In her personal sessions, she always has her clients complete a 90-day art project that could range from a diorama of what safety looks like for a client (one person made a terrarium because they feel at home in nature), to a photography project of what their sadness looks like, or a painted picture where a client slowly depicts their own anxiety or sadness. The inspiration for this, for Brooks, came from the fact that a lot of her own personal healing would take place between sessions with her therapist, and she wanted a physical representation to connect that reality to her client, in a way they’re comfortable and familiar with.
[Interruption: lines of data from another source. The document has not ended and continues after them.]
(** A token is read back until its last whole second has passed. *)
Theorem admin_token_round_trip userID hash secret ttl now nonce token expires now' :
  token_times userID ttl now → NewAdmin userID hash secret ttl now (inr nonce) = inr (token, expires) →
  ParseAdmin token hash secret now' =
    if After now' (Unix expires * Second) then inl "admin token expired"%string else inr (userID, Unix expires * Second).
Proof.
  intros [Hu He] Hn.
  assert (Ht : token = "ast_" +:+ EncodeToString (admin_body userID ttl now nonce +:+ ":" +:+
                         adminBrowserSignature hmac_sha256 (admin_body userID ttl now nonce) hash secret) ∧ expires = now + ttl).
  { unfold NewAdminBrowserToken in Hn. injection Hn as Ht He'. split; symmetry; [exact Ht|exact He']. }
  destruct Ht as [-> ->]. unfold ParseAdminBrowserToken, admin_body. rewrite decode_admin_parts by (repeat constructor; first [apply fmt_no_colon|apply EncodeToString_no_colon]).
  cbn [take]. unfold part. cbn [lookup list_lookup default from_option id]. rewrite bool_decide_eq_true_2 by done. cbn [negb].
  by rewrite !ParseInt_fmt.
Qed.

Record issued_token := mkIssued { it_hash : string; it_user : Z; it_ttl : duration; it_now : time; it_nonce : string }.
Definition issued_body (i : issued_token) : string := admin_body (it_user i) (it_ttl i) (it_now i) (it_nonce i).
Definition issued_signature (secret : string) (i : issued_token) : string := adminBrowserSignature hmac_sha256 (issued_body i) (it_hash i) secret.

(** An administrator's token is bound to what was signed. Take any value that the server accepts as the token of an
    administrator with a given token hash, and whose signature is one that the server issued with the same secret, for
    any administrator and token hash, the value being no collision of the keyed hash. Then that token was issued for this
    user under this token hash and has not expired: no field can be exchanged, and a token that was issued before the
    token hash changed is refused. *)
Theorem admin_token_bound secret (issued : list issued_token) value hash now userID expiresAt parts :
  decodeAdminBrowserToken base64_error value = inr parts →
  Forall (λ i, token_times (it_user i) (it_ttl i) (it_now i) ∧
               (hmac_sha256 (secret +:+ ":" +:+ hash) (join ":" (take 5 parts)) = hmac_sha256 (secret +:+ ":" +:+ it_hash i) (issued_body i) →
                secret +:+ ":" +:+ hash = secret +:+ ":" +:+ it_hash i ∧ join ":" (take 5 parts) = issued_body i)) issued →
  ParseAdmin value hash secret now = inr (userID, expiresAt) → part parts 5 ∈ issued_signature secret <$> issued →
  ∃ i, i ∈ issued ∧ it_hash i = hash ∧ it_user i = userID ∧ expiresAt = Unix (it_now i + it_ttl i) * Second ∧ now ≤ it_now i + it_ttl i.
Proof.
  intros Hd Hi Hp (i & Hsig & Hin)%list_elem_of_fmap. rewrite Forall_forall in Hi. destruct (Hi i Hin) as [[Hu He] Hcol].
  unfold ParseAdminBrowserToken in Hp. rewrite Hd in Hp. case_bool_decide as Hmac; [|done]. cbn [negb] in Hp. rewrite Hsig in Hmac.
  apply Encode_inj, Hcol in Hmac as [Hkey Hbody]. destruct (decode_admin_inv _ _ Hd) as (a & b & c & d & e & -> & Hf).
  rewrite !Forall_cons in Hf. destruct Hf as (_ & Ha & Hb & Hc & Hdd & _). cbn [take] in Hbody. unfold issued_body, admin_body, join in Hbody.
  cbn [foldl] in Hbody. rewrite !string_app_assoc in Hbody. apply (f_equal (split_char ":")) in Hbody.
  rewrite !split_colon, !split_no_char in Hbody by (done || apply fmt_no_colon || apply EncodeToString_no_colon). injection Hbody as -> -> -> ->.
  unfold part in Hp. cbn [lookup list_lookup default from_option id] in Hp. rewrite !ParseInt_fmt in Hp by done. unfold After in Hp.
  case_bool_decide as Hx; [done|]. injection Hp as <- <-. exists i. split_and!; [done|..|done|done|].
  - apply string_app_inj_l, string_app_inj_l in Hkey. done.
  - pose proof (Z.mul_div_le (it_now i + it_ttl i) Second ltac:(by vm_compute)). unfold Unix in Hx. lia.
Qed.
End tokens.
In September 2020, Brooks spoke with the group To Write Love on Her Arms for their National Suicide Prevention Day programming about how she works as a Black clinician to prevent suicide, and how others can do so too. On April 25 this year, Brooks sat on a panel for the Beauty Turner Academy of Oral History at the National Public Housing Museum, hosted by the renowned Dr. Eve Ewing, about how oral history and telling stories can be a vehicle for healing.
What does the young professional have in store for her future? Her goal is to raise money by connecting with grants and private donors so that she can make therapy absolutely free for children in Chicago. She’s worked at various nonprofits and programs that allow kids to access therapeutic services if their parents’ income falls below a certain threshold, if they live in a certain neighborhood, or they’re dealing with a specific issue, but those prerequisites are barriers for children to receive treatment. She believes no child should be denied therapy simply because it isn’t financially viable for the family.
“But I don’t expect them to see the value in something that they haven’t been able to experience yet, or oftentimes not in a dignified way. I want to put the treatment in their communities and their neighborhoods, knock out all barriers to it completely. And say, ‘Hey, just show up. There’s no limit to how many sessions you can receive. It doesn’t matter how much money you make.’ That’s my goal . . . getting people of all different generations healing together.”